**Task brief:** Return the lines exactly as they stand, from the first of the material through the line containing "From S2P Require Import Prelude.".

**Task inputs:**
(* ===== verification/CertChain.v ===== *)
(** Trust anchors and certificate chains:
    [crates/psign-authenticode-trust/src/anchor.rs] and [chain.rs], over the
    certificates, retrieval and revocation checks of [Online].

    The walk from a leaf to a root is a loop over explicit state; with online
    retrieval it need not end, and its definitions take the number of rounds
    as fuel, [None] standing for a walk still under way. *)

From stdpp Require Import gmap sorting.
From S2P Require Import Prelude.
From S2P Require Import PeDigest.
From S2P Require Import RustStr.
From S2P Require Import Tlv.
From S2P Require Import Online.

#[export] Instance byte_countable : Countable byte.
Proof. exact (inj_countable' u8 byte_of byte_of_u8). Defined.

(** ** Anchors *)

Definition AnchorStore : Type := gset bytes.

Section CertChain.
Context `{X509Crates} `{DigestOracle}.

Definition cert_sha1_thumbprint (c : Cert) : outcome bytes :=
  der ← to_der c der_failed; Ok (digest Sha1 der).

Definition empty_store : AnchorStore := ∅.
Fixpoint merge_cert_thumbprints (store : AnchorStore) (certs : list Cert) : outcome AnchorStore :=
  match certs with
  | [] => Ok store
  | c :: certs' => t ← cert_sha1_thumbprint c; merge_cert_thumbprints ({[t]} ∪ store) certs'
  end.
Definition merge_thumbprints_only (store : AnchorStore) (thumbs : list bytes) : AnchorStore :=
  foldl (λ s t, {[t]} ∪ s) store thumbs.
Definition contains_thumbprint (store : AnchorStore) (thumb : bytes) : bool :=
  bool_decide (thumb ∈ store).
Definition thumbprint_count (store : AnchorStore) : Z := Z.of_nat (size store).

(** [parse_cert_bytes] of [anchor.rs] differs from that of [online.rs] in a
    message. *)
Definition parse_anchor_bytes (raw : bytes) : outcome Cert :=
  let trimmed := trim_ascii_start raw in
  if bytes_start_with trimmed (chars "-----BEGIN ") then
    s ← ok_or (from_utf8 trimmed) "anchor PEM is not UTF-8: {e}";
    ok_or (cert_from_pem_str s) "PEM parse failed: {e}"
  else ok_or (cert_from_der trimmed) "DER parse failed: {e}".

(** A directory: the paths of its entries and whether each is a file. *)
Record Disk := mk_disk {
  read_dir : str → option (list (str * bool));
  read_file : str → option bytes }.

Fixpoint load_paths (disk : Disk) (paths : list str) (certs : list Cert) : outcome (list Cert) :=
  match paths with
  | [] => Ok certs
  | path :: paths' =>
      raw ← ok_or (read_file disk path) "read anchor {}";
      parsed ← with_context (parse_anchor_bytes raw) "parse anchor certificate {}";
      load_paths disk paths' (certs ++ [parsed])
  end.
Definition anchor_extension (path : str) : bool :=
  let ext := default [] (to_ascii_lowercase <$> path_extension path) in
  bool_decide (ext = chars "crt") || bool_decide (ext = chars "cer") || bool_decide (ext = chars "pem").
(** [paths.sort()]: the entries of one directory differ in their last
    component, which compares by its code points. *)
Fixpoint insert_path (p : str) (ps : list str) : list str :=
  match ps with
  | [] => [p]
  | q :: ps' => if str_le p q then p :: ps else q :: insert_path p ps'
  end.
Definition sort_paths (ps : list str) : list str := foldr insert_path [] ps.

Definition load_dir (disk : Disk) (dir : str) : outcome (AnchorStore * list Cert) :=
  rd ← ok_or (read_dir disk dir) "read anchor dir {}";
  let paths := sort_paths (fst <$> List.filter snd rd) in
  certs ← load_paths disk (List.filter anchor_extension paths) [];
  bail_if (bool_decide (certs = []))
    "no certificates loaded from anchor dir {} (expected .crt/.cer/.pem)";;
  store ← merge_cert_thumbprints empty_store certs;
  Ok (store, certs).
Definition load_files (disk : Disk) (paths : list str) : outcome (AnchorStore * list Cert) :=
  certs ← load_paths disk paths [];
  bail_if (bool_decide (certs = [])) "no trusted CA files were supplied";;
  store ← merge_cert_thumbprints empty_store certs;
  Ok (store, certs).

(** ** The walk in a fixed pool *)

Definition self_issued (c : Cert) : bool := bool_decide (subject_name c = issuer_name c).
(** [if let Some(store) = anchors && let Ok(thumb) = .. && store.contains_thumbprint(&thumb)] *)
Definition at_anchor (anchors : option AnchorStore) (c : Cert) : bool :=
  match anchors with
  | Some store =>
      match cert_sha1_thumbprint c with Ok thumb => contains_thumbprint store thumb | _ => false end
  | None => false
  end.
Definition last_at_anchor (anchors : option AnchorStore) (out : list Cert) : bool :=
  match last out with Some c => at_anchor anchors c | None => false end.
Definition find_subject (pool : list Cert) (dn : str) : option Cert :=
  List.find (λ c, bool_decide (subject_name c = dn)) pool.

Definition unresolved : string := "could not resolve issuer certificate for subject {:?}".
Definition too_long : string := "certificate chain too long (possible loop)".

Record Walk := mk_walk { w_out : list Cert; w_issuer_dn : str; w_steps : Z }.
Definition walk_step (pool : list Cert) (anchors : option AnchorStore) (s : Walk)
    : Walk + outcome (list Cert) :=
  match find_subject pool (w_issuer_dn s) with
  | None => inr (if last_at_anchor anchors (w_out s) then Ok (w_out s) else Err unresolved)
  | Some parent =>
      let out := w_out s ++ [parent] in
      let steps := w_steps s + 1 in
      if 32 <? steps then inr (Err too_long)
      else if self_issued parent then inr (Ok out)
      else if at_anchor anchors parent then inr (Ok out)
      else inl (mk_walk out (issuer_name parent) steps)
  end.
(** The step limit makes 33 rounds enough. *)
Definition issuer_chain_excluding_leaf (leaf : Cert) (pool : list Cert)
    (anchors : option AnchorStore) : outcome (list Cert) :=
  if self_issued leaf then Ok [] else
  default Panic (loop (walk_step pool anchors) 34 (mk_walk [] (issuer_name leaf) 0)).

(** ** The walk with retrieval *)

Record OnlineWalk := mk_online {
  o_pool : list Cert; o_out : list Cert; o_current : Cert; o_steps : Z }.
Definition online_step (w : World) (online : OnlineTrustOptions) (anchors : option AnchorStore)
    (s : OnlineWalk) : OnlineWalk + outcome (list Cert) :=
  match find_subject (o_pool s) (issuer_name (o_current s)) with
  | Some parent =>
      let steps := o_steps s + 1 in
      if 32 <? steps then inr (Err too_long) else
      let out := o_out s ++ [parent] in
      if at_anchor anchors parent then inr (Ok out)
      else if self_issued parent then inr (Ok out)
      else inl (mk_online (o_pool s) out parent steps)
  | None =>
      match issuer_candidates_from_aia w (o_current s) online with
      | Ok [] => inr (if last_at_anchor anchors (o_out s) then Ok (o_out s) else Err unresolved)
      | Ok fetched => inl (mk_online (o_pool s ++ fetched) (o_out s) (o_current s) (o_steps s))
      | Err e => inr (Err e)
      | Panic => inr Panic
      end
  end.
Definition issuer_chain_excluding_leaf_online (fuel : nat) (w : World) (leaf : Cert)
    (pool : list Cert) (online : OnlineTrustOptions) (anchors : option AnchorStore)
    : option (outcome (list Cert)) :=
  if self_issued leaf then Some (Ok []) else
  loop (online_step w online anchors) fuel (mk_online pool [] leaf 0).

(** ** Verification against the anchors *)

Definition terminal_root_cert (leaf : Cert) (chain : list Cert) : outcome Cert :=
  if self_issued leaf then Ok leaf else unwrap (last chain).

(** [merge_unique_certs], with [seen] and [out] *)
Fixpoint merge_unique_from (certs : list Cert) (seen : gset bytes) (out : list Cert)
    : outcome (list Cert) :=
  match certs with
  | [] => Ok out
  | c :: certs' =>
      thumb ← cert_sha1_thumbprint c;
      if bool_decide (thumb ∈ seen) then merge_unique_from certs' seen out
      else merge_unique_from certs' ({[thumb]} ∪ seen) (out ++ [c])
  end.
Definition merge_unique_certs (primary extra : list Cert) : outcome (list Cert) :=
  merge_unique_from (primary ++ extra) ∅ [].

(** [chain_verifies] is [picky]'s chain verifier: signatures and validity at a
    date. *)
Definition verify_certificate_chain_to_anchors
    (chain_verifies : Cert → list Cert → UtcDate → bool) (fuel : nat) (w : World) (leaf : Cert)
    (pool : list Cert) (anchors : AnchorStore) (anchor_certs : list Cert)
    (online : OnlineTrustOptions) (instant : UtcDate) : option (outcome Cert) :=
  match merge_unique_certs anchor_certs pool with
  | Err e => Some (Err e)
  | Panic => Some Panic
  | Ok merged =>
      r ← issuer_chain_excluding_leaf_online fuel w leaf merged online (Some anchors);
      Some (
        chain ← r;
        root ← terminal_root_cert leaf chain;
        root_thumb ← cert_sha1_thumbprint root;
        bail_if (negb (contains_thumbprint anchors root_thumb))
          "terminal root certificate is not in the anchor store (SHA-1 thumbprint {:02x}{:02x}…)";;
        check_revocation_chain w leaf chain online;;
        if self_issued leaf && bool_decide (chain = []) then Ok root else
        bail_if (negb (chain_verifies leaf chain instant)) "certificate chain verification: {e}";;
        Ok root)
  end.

**Your response:**
(* ===== verification/CertChain.v ===== *)
(** Trust anchors and certificate chains:
    [crates/psign-authenticode-trust/src/anchor.rs] and [chain.rs], over the
    certificates, retrieval and revocation checks of [Online].

    The walk from a leaf to a root is a loop over explicit state; with online
    retrieval it need not end, and its definitions take the number of rounds
    as fuel, [None] standing for a walk still under way. *)

From stdpp Require Import gmap sorting.
From S2P Require Import Prelude.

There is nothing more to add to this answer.